Task item: Examine each line in the records below for the word "unfold". Report how many lines contain it, and nothing else.

Material to process:
○ ○ ○ ○ ○
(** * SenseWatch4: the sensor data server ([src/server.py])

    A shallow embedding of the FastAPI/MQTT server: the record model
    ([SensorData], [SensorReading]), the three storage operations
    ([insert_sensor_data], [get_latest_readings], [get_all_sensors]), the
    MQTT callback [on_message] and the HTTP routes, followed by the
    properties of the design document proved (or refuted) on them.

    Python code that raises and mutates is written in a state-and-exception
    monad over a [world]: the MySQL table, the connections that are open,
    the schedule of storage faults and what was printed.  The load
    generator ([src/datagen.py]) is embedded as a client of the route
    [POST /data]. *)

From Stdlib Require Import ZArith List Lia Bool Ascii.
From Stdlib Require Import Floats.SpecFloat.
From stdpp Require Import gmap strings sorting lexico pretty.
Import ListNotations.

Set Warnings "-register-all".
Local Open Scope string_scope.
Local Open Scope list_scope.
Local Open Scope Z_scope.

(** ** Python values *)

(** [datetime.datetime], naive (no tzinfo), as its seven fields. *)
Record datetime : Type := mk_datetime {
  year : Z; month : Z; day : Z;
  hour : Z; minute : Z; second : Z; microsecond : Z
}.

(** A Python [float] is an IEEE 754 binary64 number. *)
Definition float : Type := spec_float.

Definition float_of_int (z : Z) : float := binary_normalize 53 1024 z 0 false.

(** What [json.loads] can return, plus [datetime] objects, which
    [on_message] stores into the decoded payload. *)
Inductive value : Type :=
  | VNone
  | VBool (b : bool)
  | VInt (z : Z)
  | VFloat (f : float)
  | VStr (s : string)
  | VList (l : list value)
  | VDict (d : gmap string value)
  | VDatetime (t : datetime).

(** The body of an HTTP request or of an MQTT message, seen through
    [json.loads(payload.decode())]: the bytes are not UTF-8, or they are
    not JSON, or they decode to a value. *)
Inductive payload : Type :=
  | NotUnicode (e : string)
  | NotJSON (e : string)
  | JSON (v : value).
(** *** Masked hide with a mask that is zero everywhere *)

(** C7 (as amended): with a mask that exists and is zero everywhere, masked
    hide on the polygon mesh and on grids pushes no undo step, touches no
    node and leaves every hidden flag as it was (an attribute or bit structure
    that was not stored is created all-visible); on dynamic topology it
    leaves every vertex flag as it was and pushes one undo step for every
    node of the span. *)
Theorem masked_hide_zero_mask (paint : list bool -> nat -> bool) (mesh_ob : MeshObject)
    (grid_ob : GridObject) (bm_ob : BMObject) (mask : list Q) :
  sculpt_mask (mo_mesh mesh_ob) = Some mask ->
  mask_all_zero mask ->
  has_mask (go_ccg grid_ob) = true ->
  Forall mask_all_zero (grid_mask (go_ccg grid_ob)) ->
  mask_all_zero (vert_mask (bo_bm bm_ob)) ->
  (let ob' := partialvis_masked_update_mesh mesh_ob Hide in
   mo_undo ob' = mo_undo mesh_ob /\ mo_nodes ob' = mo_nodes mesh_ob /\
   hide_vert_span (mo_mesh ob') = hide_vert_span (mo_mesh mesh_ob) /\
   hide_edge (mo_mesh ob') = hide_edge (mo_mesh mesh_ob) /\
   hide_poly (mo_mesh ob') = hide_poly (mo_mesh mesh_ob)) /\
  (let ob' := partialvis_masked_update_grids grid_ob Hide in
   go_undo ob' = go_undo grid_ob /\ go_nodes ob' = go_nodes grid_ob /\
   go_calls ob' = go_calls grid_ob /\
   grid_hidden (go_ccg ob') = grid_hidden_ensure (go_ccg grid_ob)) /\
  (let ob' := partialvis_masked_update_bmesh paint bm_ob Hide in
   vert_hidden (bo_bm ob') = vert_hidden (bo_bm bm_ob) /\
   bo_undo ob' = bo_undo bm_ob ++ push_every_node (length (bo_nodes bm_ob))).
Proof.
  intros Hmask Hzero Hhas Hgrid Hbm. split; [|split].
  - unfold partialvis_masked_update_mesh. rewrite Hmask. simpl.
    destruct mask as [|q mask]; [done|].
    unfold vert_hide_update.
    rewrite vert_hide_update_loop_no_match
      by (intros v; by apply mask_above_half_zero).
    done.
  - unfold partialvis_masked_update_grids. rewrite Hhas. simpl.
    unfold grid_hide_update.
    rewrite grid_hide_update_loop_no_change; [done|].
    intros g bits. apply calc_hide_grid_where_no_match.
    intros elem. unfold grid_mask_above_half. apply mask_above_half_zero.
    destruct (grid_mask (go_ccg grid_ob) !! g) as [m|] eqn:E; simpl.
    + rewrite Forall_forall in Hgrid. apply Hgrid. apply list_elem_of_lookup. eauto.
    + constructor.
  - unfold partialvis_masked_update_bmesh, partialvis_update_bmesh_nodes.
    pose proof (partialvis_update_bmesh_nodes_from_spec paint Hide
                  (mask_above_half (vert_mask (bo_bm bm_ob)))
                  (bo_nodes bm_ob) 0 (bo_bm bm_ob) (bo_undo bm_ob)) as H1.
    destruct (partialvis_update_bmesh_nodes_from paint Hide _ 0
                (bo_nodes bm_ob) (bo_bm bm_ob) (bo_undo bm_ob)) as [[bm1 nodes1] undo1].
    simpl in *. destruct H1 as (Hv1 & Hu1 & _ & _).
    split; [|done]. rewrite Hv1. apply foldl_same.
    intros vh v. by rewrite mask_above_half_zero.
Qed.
○ ○ ○ ○ ○
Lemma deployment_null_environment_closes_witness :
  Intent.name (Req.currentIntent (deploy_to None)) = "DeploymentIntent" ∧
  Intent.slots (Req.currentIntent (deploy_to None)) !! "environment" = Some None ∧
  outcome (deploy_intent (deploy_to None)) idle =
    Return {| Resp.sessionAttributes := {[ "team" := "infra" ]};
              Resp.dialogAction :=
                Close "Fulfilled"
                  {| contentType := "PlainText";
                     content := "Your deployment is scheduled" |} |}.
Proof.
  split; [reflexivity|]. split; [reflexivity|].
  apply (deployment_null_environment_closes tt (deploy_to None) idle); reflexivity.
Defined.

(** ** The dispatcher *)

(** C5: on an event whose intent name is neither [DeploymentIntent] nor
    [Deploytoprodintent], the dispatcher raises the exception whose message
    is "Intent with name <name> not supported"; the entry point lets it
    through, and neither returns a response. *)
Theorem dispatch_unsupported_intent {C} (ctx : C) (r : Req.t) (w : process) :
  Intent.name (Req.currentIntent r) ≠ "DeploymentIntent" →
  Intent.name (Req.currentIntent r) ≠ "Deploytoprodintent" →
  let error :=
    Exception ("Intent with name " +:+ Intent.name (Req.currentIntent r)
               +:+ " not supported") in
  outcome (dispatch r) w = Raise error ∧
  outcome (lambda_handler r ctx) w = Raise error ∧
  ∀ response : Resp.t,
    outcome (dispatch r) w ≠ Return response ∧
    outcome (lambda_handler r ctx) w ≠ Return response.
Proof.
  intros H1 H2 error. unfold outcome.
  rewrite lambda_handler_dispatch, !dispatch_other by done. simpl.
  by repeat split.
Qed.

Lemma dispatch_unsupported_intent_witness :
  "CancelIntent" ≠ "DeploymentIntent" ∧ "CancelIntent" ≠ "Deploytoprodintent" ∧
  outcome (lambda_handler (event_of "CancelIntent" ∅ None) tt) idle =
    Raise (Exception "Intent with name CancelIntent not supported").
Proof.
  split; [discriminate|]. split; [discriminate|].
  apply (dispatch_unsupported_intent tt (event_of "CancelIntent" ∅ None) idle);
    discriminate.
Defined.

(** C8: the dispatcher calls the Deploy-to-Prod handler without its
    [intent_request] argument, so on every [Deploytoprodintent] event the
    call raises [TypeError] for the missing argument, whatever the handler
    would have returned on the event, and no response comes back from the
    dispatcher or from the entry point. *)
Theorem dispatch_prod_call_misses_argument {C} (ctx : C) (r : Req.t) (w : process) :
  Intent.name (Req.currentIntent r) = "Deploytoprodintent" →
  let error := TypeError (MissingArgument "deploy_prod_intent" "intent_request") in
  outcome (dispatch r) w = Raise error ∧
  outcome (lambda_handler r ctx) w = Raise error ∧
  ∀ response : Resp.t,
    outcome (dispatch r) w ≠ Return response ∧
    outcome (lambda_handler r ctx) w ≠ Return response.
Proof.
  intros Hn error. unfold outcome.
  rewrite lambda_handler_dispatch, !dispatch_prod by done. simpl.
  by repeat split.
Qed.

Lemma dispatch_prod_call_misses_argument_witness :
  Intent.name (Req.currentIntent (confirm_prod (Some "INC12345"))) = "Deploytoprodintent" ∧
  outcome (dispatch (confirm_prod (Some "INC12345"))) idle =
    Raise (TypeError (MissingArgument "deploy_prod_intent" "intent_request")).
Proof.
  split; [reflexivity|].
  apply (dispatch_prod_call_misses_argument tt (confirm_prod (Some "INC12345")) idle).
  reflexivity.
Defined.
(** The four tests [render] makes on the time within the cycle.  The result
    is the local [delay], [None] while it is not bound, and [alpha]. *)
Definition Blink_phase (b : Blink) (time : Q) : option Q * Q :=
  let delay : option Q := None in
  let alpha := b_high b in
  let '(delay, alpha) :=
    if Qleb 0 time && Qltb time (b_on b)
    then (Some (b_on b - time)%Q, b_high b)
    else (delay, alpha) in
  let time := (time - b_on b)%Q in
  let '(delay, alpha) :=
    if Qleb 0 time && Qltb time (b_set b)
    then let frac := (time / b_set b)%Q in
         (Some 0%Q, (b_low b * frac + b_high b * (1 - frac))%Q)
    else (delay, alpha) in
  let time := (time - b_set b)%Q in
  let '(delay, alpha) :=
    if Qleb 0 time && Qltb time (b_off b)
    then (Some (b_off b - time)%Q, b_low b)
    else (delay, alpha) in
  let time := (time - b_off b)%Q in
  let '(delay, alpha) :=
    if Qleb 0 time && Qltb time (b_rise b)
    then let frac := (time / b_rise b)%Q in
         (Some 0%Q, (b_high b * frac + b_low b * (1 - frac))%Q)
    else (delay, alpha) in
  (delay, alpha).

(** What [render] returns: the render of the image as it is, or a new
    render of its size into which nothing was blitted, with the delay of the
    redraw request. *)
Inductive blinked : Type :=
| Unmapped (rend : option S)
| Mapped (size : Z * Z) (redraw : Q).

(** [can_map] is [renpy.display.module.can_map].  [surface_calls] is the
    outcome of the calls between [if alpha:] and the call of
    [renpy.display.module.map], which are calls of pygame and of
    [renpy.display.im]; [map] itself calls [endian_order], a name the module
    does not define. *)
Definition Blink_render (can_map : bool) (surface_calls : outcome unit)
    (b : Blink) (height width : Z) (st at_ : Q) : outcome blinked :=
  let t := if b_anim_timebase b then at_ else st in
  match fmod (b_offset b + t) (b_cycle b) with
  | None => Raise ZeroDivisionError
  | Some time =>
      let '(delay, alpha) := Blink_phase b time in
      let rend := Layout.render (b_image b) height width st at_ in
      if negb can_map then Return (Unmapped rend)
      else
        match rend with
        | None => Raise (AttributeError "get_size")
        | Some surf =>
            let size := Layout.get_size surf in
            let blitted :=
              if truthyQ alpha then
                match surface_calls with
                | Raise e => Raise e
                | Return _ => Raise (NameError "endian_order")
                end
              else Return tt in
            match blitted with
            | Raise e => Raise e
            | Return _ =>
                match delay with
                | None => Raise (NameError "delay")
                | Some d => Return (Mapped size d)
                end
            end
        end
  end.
○ ○ ○ ○ ○
Response to the exercise: 8